The Red Bull-owned team, replacing former stragglers Minardi, are alone in using a rev-limited V10 engine. The other teams have switched to new regulation V8 units.
The restricted V10s were allowed to remain as a concession to Minardi who would have struggled to stay in the sport without them.
However, Toro Rosso are in a different league, bankrolled by Austrian energy drink billionaire Dietrich Mateschitz and co-owned by former racer Gerhard Berger.
A so-called equivalency formula is supposed to ensure the V10s have no competitive advantage but several teams believe that the FIA governing body has got its maths wrong.
"The equivalency is wrong and this is what we have said all along," Midland team boss Kolles told Reuters.
"Everybody has to think about this. People are investing lots of development money into V8 engines and then you simply come with an old car and a restricted V10 and you are competitive.
"It's not a matter of protest. For me it's a question of the right people dealing with this problem in the right way. The world champion is two tenths quicker than a rookie driver in an old car. So something is not right."
Mercedes motorsport director Norbert Haug said on Thursday that Toro Rosso could be podium contenders in Bahrain, an assertion that gained credence when Italian Vitantonio Liuzzi was sixth fastest in Friday practice.

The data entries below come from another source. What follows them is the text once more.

(** The greedy quantifier takes the longest run that lets the rest go
    through: every longer run the bounds allow leads [k] nowhere. *)
Lemma rep_greedy a : forall s lo hi i k x,
  rep ic a lo hi i s k = Some x ->
  exists w rest, s = w ++ rest /\
    Forall (fun c => atom_has ic a c = true) w /\
    lo <= length w /\ within hi (length w) /\
    k (i + length w) rest = Some x /\
    forall w' rest', s = w' ++ rest' -> length w < length w' ->
      Forall (fun c => atom_has ic a c = true) w' -> within hi (length w') ->
      k (i + length w') rest' = None.
Proof.
  assert (Hstop : forall s lo hi i k x,
    match lo with 0 => k i s | S _ => None end = Some x ->
    (forall w' rest', s = w' ++ rest' -> 0 < length w' ->
       Forall (fun c => atom_has ic a c = true) w' -> within hi (length w') ->
       k (i + length w') rest' = None) ->
    exists w rest, s = w ++ rest /\
      Forall (fun c => atom_has ic a c = true) w /\
      lo <= length w /\ within hi (length w) /\
      k (i + length w) rest = Some x /\
      forall w' rest', s = w' ++ rest' -> length w < length w' ->
        Forall (fun c => atom_has ic a c = true) w' -> within hi (length w') ->
        k (i + length w') rest' = None).
  { intros s lo hi i k x H Hmax. destruct lo; [|discriminate].
    exists [], s. simpl. rewrite Nat.add_0_r.
    repeat split; auto. destruct hi; simpl; auto; lia. }
  induction s as [|c s IH]; intros lo hi i k x H.
  - apply Hstop.
    + simpl in H. destruct hi as [[|h]|]; exact H.
    + intros w' rest' Heq Hlen. symmetry in Heq. apply app_eq_nil in Heq.
      destruct Heq as [-> _]. simpl in Hlen. lia.
  - simpl in H. destruct hi as [[|h]|].
    + apply Hstop; auto. intros w' rest' _ Hlen _ Hw. simpl in Hw. lia.
    + destruct (atom_has ic a c) eqn:Hc.
      * destruct (rep ic a (pred lo) (dec_bound (Some (S h))) (S i) s k) eqn:E.
        -- injection H as <-. apply IH in E.
           destruct E as (w & rest & -> & Hall & Hlo & Hhi & Hk & Hmax).
           exists (c :: w), rest. simpl in *. rewrite Nat.add_succ_r.
           repeat split; auto; try lia.
           intros w' rest' Heq Hlen Hall' Hhi'.
           destruct w' as [|c' w']; simpl in *; [lia|].
           injection Heq as <- Heq. inversion Hall'; subst.
           rewrite Nat.add_succ_r. apply Hmax; auto; lia.
        -- apply Hstop; auto. intros w' rest' Heq Hlen Hall' Hhi'.
           destruct w' as [|c' w']; simpl in *; [lia|].
           injection Heq as <- Heq. inversion Hall'; subst.
           destruct (k (i + S (length w')) rest') eqn:Ek; auto.
           exfalso. eapply (@rep_none_blocks a w' rest' (pred lo) (Some h) i k); eauto.
           ++ destruct lo; [simpl; lia|discriminate].
           ++ simpl. lia.
           ++ rewrite Ek. discriminate.
      * apply Hstop; auto. intros w' rest' Heq Hlen Hall' _.
        destruct w' as [|c' w']; simpl in *; [lia|].
        injection Heq as <- Heq. inversion Hall'; subst. congruence.
    + destruct (atom_has ic a c) eqn:Hc.
      * destruct (rep ic a (pred lo) (dec_bound None) (S i) s k) eqn:E.
        -- injection H as <-. apply IH in E.
           destruct E as (w & rest & -> & Hall & Hlo & Hhi & Hk & Hmax).
           exists (c :: w), rest. simpl in *. rewrite Nat.add_succ_r.
           repeat split; auto; try lia.
           intros w' rest' Heq Hlen Hall' Hhi'.
           destruct w' as [|c' w']; simpl in *; [lia|].
           injection Heq as <- Heq. inversion Hall'; subst.
           rewrite Nat.add_succ_r. apply Hmax; auto; lia.
        -- apply Hstop; auto. intros w' rest' Heq Hlen Hall' Hhi'.
           destruct w' as [|c' w']; simpl in *; [lia|].
           injection Heq as <- Heq. inversion Hall'; subst.
           destruct (k (i + S (length w')) rest') eqn:Ek; auto.
           exfalso. eapply (@rep_none_blocks a w' rest' (pred lo) None i k); eauto.
           ++ destruct lo; [simpl; lia|discriminate].
           ++ rewrite Ek. discriminate.
      * apply Hstop; auto. intros w' rest' Heq Hlen Hall' _.
        destruct w' as [|c' w']; simpl in *; [lia|].
        injection Heq as <- Heq. inversion Hall'; subst. congruence.
Qed.

(** A run that lets the rest go through, when no longer one does, is the
    one the quantifier takes. *)
Lemma rep_first a w rest lo hi i k x :
  Forall (fun c => atom_has ic a c = true) w ->
  lo <= length w -> within hi (length w) ->
  k (i + length w) rest = Some x ->
  (forall w' rest', w ++ rest = w' ++ rest' -> length w < length w' ->
     Forall (fun c => atom_has ic a c = true) w' -> within hi (length w') ->
     k (i + length w') rest' = None) ->
  rep ic a lo hi i (w ++ rest) k = Some x.
Proof.
  intros Hall Hlo Hhi Hk Hmax.
  destruct (@rep_complete a w rest lo hi i k x Hall Hlo Hhi Hk) as [y Hy].
  rewrite Hy. f_equal.
  apply rep_greedy in Hy.
  destruct Hy as (w1 & rest1 & Heq & Hall1 & Hlo1 & Hhi1 & Hk1 & Hmax1).
  destruct (Nat.lt_trichotomy (length w) (length w1)) as [Hlt|[Heql|Hgt]].
  - rewrite (Hmax w1 rest1 Heq Hlt Hall1 Hhi1) in Hk1. discriminate.
  - destruct (app_same_length _ _ _ _ Heq Heql) as [<- <-]. congruence.
  - rewrite (Hmax1 w rest eq_refl Hgt Hall Hhi) in Hk. discriminate.
Qed.
End MatcherFacts.

Section RunFacts.
Variable ic : bool.

Lemma run_sound (R : Type) : forall r i s (k : cont R) x,
  run ic r i s k = Some x ->
  exists w rest, s = w ++ rest /\ matches ic r i w rest /\
    k (i + length w) rest = Some x.
Proof.
  induction r as [| | |a|a lo hi|r IH|r1 IH1 r2 IH2|r1 IH1 r2 IH2];
    intros i s k x H; simpl in H.
  - exists [], s. rewrite Nat.add_0_r. repeat split; auto. constructor.
  - destruct (Nat.eqb_spec i 0); [subst|discriminate].
    exists [], s. repeat split; auto. constructor.
  - destruct s; [|discriminate].
    exists [], []. rewrite Nat.add_0_r. repeat split; auto. constructor.
  - destruct s as [|c s]; [discriminate|].
    destruct (atom_has ic a c) eqn:Hc; [|discriminate].
    exists [c], s. simpl. rewrite Nat.add_1_r. repeat split; auto.
    constructor; auto.
  - apply rep_sound in H. destruct H as (w & rest & -> & Hall & Hlo & Hhi & Hk).
    exists w, rest. repeat split; auto. constructor; auto.
  - destruct (run ic r i s (fun j s' => if (j =? i)%nat then None else k j s')) eqn:E.
    + injection H as <-. apply IH in E.
      destruct E as (w & rest & -> & Hm & Hk).
      destruct (Nat.eqb_spec (i + length w) i); [discriminate|].
      exists w, rest. repeat split; auto. apply M_OptTake; auto.
    + exists [], s. rewrite Nat.add_0_r. repeat split; auto. apply M_OptSkip.
  - apply IH1 in H. destruct H as (w1 & rest1 & -> & Hm1 & H).
    apply IH2 in H. destruct H as (w2 & rest & -> & Hm2 & Hk).
    exists (w1 ++ w2), rest. rewrite <- app_assoc, length_app, Nat.add_assoc.
    repeat split; auto. constructor; auto.
  - destruct (run ic r1 i s k) eqn:E.
    + injection H as <-. apply IH1 in E.
      destruct E as (w & rest & -> & Hm & Hk).
      exists w, rest. repeat split; auto. apply M_AltL; auto.
    + apply IH2 in H. destruct H as (w & rest & -> & Hm & Hk).
      exists w, rest. repeat split; auto. apply M_AltR; auto.
Qed.

Lemma run_complete (R : Type) : forall r i w rest,
  matches ic r i w rest ->
  forall (k : cont R) x, k (i + length w) rest = Some x ->
  exists y, run ic r i (w ++ rest) k = Some y.
Proof.
  induction 1; intros k x Hk; simpl in *;
    try rewrite Nat.add_0_r in Hk; eauto.
  - rewrite H. rewrite Nat.add_1_r in Hk. eauto.
  - eapply rep_complete; eauto.
  - match goal with |- context [run ?a ?b ?c ?d ?e] => destruct (run a b c d e) end; eauto.
  - destruct w as [|c w].
    + simpl in *. rewrite Nat.add_0_r in Hk.
      match goal with |- context [run ?a ?b ?c ?d ?e] => destruct (run a b c d e) end; eauto.
    + destruct (IHmatches (fun j s' => if (j =? i)%nat then None else k j s') x) as [y Hy].
      { destruct (Nat.eqb_spec (i + length (c :: w)) i); auto. simpl in *; lia. }
      rewrite Hy. eauto.
  - rewrite length_app, Nat.add_assoc in Hk.
    destruct (IHmatches2 k x Hk) as [y Hy].
    rewrite <- app_assoc.
    eapply IHmatches1. simpl. exact Hy.
  - destruct (IHmatches k x Hk) as [y Hy]. rewrite Hy. eauto.
  - match goal with |- context [match run ?a ?b ?c ?d ?e with _ => _ end] =>
      destruct (run a b c d e) end; eauto.
Qed.
End RunFacts.

Section SearchFacts.
Variable ic : bool.
Variable r : regex.

Lemma exec_sound i s e :
  exec ic r i s = Some e ->
  exists w rest, s = w ++ rest /\ matches ic r i w rest /\ e = i + length w.
Proof.
  unfold exec. intros H. apply run_sound in H.
  destruct H as (w & rest & -> & Hm & Hk). injection Hk as <-. eauto.
Qed.

Lemma exec_complete i w rest :
  matches ic r i w rest -> exists e, exec ic r i (w ++ rest) = Some e.
Proof.
  intros H. unfold exec.
  eapply run_complete with (k := fun j _ => Some j) in H; eauto.
Qed.

Lemma search_found : forall s i b e,
  search ic r i s = Some (b, e) ->
  exists pre rest, s = pre ++ rest /\ b = i + length pre /\
    exec ic r b rest = Some e /\
    forall pre' rest', s = pre' ++ rest' -> length pre' < length pre ->
      exec ic r (i + length pre') rest' = None.
Proof.
  induction s as [|c s IH]; intros i b e H; simpl in H.
  - destruct (exec ic r i []) eqn:E; [|discriminate].
    injection H as <- <-. exists [], []. simpl. rewrite Nat.add_0_r.
    repeat split; auto. intros; lia.
  - destruct (exec ic r i (c :: s)) eqn:E.
    + injection H as <- <-. exists [], (c :: s). simpl. rewrite Nat.add_0_r.
      repeat split; auto. intros; lia.
    + apply IH in H. destruct H as (pre & rest & -> & -> & Hx & Hmin).
      exists (c :: pre), rest. simpl. rewrite Nat.add_succ_r.
      repeat split; auto.
      intros pre' rest' Heq Hlt. destruct pre' as [|c' pre'].
      * simpl in *. subst rest'. rewrite Nat.add_0_r. exact E.
      * simpl in *. injection Heq as <- Heq. rewrite Nat.add_succ_r.
        apply (Hmin pre' rest' Heq). lia.
Qed.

He was less than two tenths of a second slower than Renault's world champion Fernando Alonso and quicker than Renault's Giancarlo Fisichella, both McLarens and the Hondas.

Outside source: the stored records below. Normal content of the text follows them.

(** The worlds a dispatch can leave. *)
Lemma doEventIfAny_shape (tag : string) (w w' : World) :
  world_of (doEventIfAny tag w) = Some w' ->
  w' = w \/
  exists name s, w' = emit (EvFire name s) w \/
                 exists microsec, w' = emit (EvSleep microsec) (emit (EvFire name s) w).
Proof.
  unfold doEventIfAny. rewrite doEventIfAny_from_find.
  destruct (find (dispatchable tag) (SimulaEvents w)) as [e|];
    [|intros [= <-]; now left].
  destruct (lookup_action ActionTable (action e)) as [a|] eqn:L;
    [|intros [= <-]; now left].
  destruct (registered_behaviour _ a (sec e)
              (emit (EvFire (act_name a) (sec e)) w) L)
    as [[lvl ->] | [-> | [microsec ->]]]; cbn [world_of]; intros [= <-];
    right; exists (act_name a), (sec e).
  - now left.
  - now left.
  - right. now exists microsec.
Qed.

Lemma doEventIfAny_keeps {A : Type} (f : World -> A) (tag : string)
  (w w' : World) :
  (forall e w, f (emit e w) = f w) ->
  world_of (doEventIfAny tag w) = Some w' -> f w' = f w.
Proof.
  intros He H.
  destruct (doEventIfAny_shape tag w w' H)
    as [-> | (name & s & [-> | (microsec & ->)])];
    now rewrite ?He.
Qed.

Lemma framed_settings : framed settings.
Proof. repeat split. Qed.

Ferrari boss Jean Todt said he was confident the governing body would do the right thing. An FIA spokesman said it was monitoring the situation very closely.
"When it was decided to allow some private teams to have access to a V10 with a restrictor, we informed the FIA that we could object depending on the outcome of the championship," said Todt. "So I am confident it is going to happen."
Berger defended his team.
"We took over the engine contract from Minardi and that's what we have," he said. "We've built up a team, we've made it stronger, we have quite a good car and we have this engine which we are very happy with.
"As I understood, the goal of the FIA was to regulate this engine in a way that is competitive. I'm 100 percent sure that we don't have the best engine...but I'm also sure that we don't have the worst.
"And I don't think it was the goal to put the V10 as the worst engine. I think it should have a fair chance."